§ Work to be completed: Every line of the records below from the line with "Ok (mkRadioStatus a" up to and including the line with "(** Lines 118-123: the" must be reproduced exactly, and no line outside that range.

§ Provided material:
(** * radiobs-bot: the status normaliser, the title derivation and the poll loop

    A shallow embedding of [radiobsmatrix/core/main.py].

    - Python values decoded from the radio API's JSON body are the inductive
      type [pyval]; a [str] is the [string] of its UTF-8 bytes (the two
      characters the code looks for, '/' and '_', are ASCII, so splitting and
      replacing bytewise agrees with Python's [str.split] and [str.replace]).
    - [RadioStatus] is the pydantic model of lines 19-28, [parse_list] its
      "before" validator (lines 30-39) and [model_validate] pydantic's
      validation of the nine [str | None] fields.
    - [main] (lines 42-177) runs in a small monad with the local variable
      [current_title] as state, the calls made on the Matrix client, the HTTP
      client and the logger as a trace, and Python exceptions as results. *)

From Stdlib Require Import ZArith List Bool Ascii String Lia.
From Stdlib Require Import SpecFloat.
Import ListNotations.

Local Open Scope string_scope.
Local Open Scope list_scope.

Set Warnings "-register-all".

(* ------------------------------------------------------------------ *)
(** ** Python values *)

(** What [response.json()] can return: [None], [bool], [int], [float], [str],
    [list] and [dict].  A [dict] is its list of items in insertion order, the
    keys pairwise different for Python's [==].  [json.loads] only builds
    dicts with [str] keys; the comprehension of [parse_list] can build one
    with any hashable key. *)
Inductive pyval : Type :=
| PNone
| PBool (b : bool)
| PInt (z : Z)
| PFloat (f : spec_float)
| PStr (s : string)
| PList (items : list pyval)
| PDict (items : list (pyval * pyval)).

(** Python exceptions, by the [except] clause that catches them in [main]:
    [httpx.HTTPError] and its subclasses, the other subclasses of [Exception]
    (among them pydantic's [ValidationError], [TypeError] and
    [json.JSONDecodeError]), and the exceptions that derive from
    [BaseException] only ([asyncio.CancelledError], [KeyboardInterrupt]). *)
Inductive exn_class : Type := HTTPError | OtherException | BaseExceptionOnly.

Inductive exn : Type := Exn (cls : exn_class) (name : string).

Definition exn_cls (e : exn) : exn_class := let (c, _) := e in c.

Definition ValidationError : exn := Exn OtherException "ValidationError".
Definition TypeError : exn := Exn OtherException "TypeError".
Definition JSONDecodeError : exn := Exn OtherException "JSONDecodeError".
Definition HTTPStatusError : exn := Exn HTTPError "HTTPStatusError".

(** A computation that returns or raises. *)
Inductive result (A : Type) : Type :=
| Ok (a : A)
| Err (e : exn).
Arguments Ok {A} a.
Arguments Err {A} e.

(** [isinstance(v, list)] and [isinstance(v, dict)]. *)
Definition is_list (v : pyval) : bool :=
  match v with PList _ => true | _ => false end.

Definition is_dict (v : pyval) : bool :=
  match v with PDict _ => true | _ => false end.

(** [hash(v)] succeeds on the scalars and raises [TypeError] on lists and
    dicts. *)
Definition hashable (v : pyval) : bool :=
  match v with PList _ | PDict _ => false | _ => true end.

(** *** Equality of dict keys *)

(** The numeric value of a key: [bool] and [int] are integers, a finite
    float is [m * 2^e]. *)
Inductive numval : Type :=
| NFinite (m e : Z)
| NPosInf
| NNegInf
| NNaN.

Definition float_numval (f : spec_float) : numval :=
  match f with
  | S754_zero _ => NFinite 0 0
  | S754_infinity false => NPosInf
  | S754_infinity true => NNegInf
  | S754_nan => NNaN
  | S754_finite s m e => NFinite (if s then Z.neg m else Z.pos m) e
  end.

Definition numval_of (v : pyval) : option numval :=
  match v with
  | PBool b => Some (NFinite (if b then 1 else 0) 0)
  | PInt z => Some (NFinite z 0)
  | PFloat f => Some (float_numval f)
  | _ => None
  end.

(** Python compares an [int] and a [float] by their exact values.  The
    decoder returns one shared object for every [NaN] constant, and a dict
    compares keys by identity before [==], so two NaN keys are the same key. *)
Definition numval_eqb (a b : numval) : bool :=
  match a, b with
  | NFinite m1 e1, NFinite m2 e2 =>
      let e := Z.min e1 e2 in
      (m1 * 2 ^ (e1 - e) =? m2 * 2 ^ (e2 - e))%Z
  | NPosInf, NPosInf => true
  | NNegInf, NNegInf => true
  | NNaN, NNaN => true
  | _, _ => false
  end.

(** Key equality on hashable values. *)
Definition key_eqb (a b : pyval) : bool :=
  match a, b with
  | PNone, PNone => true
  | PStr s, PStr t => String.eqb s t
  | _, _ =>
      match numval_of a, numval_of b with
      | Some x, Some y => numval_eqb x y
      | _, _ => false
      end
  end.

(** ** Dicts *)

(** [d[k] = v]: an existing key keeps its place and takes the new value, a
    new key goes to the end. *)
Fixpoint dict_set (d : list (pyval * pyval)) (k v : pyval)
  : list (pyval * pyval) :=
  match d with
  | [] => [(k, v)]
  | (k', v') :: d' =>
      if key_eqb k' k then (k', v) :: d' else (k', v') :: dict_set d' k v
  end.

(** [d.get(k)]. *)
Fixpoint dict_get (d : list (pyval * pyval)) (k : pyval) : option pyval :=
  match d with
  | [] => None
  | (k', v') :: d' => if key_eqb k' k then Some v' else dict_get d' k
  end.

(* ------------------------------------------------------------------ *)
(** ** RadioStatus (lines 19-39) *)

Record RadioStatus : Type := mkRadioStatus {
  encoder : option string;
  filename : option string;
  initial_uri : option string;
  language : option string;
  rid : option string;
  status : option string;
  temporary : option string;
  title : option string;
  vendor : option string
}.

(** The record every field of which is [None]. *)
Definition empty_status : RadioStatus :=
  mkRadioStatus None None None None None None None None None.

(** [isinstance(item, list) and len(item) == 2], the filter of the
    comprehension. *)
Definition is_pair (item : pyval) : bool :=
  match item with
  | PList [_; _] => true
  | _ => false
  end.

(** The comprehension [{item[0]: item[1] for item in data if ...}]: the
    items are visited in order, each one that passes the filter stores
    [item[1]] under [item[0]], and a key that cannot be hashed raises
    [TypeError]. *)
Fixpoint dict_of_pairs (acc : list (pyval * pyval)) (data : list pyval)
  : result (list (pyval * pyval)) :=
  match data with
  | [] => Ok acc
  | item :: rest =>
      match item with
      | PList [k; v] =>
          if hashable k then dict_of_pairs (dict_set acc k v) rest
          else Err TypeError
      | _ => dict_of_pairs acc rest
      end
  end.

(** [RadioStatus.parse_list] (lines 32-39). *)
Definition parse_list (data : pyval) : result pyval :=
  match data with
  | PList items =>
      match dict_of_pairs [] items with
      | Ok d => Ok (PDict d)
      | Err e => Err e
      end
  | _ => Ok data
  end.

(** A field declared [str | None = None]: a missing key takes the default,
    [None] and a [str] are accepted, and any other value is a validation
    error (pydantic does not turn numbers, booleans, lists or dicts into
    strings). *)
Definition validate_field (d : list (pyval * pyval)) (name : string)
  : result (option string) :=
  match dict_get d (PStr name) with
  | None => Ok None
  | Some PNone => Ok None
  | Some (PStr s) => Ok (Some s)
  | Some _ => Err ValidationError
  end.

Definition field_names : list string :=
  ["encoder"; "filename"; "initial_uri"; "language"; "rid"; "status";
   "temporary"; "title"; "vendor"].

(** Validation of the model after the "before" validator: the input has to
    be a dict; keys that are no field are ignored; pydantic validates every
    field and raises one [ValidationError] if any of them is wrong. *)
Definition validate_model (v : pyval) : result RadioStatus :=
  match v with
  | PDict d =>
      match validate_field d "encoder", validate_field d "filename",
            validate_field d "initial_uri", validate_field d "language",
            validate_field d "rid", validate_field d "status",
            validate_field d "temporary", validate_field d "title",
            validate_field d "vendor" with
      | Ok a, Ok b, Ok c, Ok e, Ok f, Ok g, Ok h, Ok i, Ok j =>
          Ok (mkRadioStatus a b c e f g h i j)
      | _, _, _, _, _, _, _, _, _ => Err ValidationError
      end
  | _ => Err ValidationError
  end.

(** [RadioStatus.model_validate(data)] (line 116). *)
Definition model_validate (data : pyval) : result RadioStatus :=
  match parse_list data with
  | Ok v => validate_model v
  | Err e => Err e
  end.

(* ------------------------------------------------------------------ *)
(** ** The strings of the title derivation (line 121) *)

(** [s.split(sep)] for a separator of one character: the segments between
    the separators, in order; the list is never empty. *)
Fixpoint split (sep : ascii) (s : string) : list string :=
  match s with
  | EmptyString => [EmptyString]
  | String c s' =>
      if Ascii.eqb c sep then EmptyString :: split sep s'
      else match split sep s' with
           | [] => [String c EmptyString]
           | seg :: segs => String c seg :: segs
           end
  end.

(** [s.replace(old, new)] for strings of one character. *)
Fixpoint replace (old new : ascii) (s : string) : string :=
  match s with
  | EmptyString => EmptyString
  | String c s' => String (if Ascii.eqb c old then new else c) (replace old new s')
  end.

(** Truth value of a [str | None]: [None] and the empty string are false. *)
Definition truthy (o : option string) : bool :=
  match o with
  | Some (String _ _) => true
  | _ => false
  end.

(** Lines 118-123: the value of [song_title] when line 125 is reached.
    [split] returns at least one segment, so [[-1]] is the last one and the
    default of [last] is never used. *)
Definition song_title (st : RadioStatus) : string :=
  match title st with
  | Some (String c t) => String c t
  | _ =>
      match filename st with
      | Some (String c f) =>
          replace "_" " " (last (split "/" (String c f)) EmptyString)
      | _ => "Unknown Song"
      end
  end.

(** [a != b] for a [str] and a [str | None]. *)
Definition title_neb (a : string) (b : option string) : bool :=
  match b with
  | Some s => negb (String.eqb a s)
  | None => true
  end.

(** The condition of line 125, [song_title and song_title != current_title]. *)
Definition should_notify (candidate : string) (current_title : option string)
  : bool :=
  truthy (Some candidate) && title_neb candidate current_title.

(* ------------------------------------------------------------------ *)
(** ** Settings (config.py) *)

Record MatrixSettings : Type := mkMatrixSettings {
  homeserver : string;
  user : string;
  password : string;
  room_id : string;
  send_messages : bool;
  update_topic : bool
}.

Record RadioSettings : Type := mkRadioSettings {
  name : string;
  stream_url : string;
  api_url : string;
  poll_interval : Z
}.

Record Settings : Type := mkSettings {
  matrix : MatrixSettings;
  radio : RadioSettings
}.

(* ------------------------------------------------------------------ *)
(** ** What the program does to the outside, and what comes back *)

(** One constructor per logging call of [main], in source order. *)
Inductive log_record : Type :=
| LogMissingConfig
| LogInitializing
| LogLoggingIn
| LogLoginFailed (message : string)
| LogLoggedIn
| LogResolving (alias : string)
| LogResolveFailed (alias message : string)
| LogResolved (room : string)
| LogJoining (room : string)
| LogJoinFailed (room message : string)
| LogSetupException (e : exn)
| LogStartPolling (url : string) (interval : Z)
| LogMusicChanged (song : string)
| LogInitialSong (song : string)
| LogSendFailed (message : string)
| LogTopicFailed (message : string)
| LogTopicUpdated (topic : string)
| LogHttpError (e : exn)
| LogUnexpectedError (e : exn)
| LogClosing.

§ Output for this task:
          Ok (mkRadioStatus a b c e f g h i j)
      | _, _, _, _, _, _, _, _, _ => Err ValidationError
      end
  | _ => Err ValidationError
  end.

(** [RadioStatus.model_validate(data)] (line 116). *)
Definition model_validate (data : pyval) : result RadioStatus :=
  match parse_list data with
  | Ok v => validate_model v
  | Err e => Err e
  end.

(* ------------------------------------------------------------------ *)
(** ** The strings of the title derivation (line 121) *)

(** [s.split(sep)] for a separator of one character: the segments between
    the separators, in order; the list is never empty. *)
Fixpoint split (sep : ascii) (s : string) : list string :=
  match s with
  | EmptyString => [EmptyString]
  | String c s' =>
      if Ascii.eqb c sep then EmptyString :: split sep s'
      else match split sep s' with
           | [] => [String c EmptyString]
           | seg :: segs => String c seg :: segs
           end
  end.

(** [s.replace(old, new)] for strings of one character. *)
Fixpoint replace (old new : ascii) (s : string) : string :=
  match s with
  | EmptyString => EmptyString
  | String c s' => String (if Ascii.eqb c old then new else c) (replace old new s')
  end.

(** Truth value of a [str | None]: [None] and the empty string are false. *)
Definition truthy (o : option string) : bool :=
  match o with
  | Some (String _ _) => true
  | _ => false
  end.

(** Lines 118-123: the value of [song_title] when line 125 is reached.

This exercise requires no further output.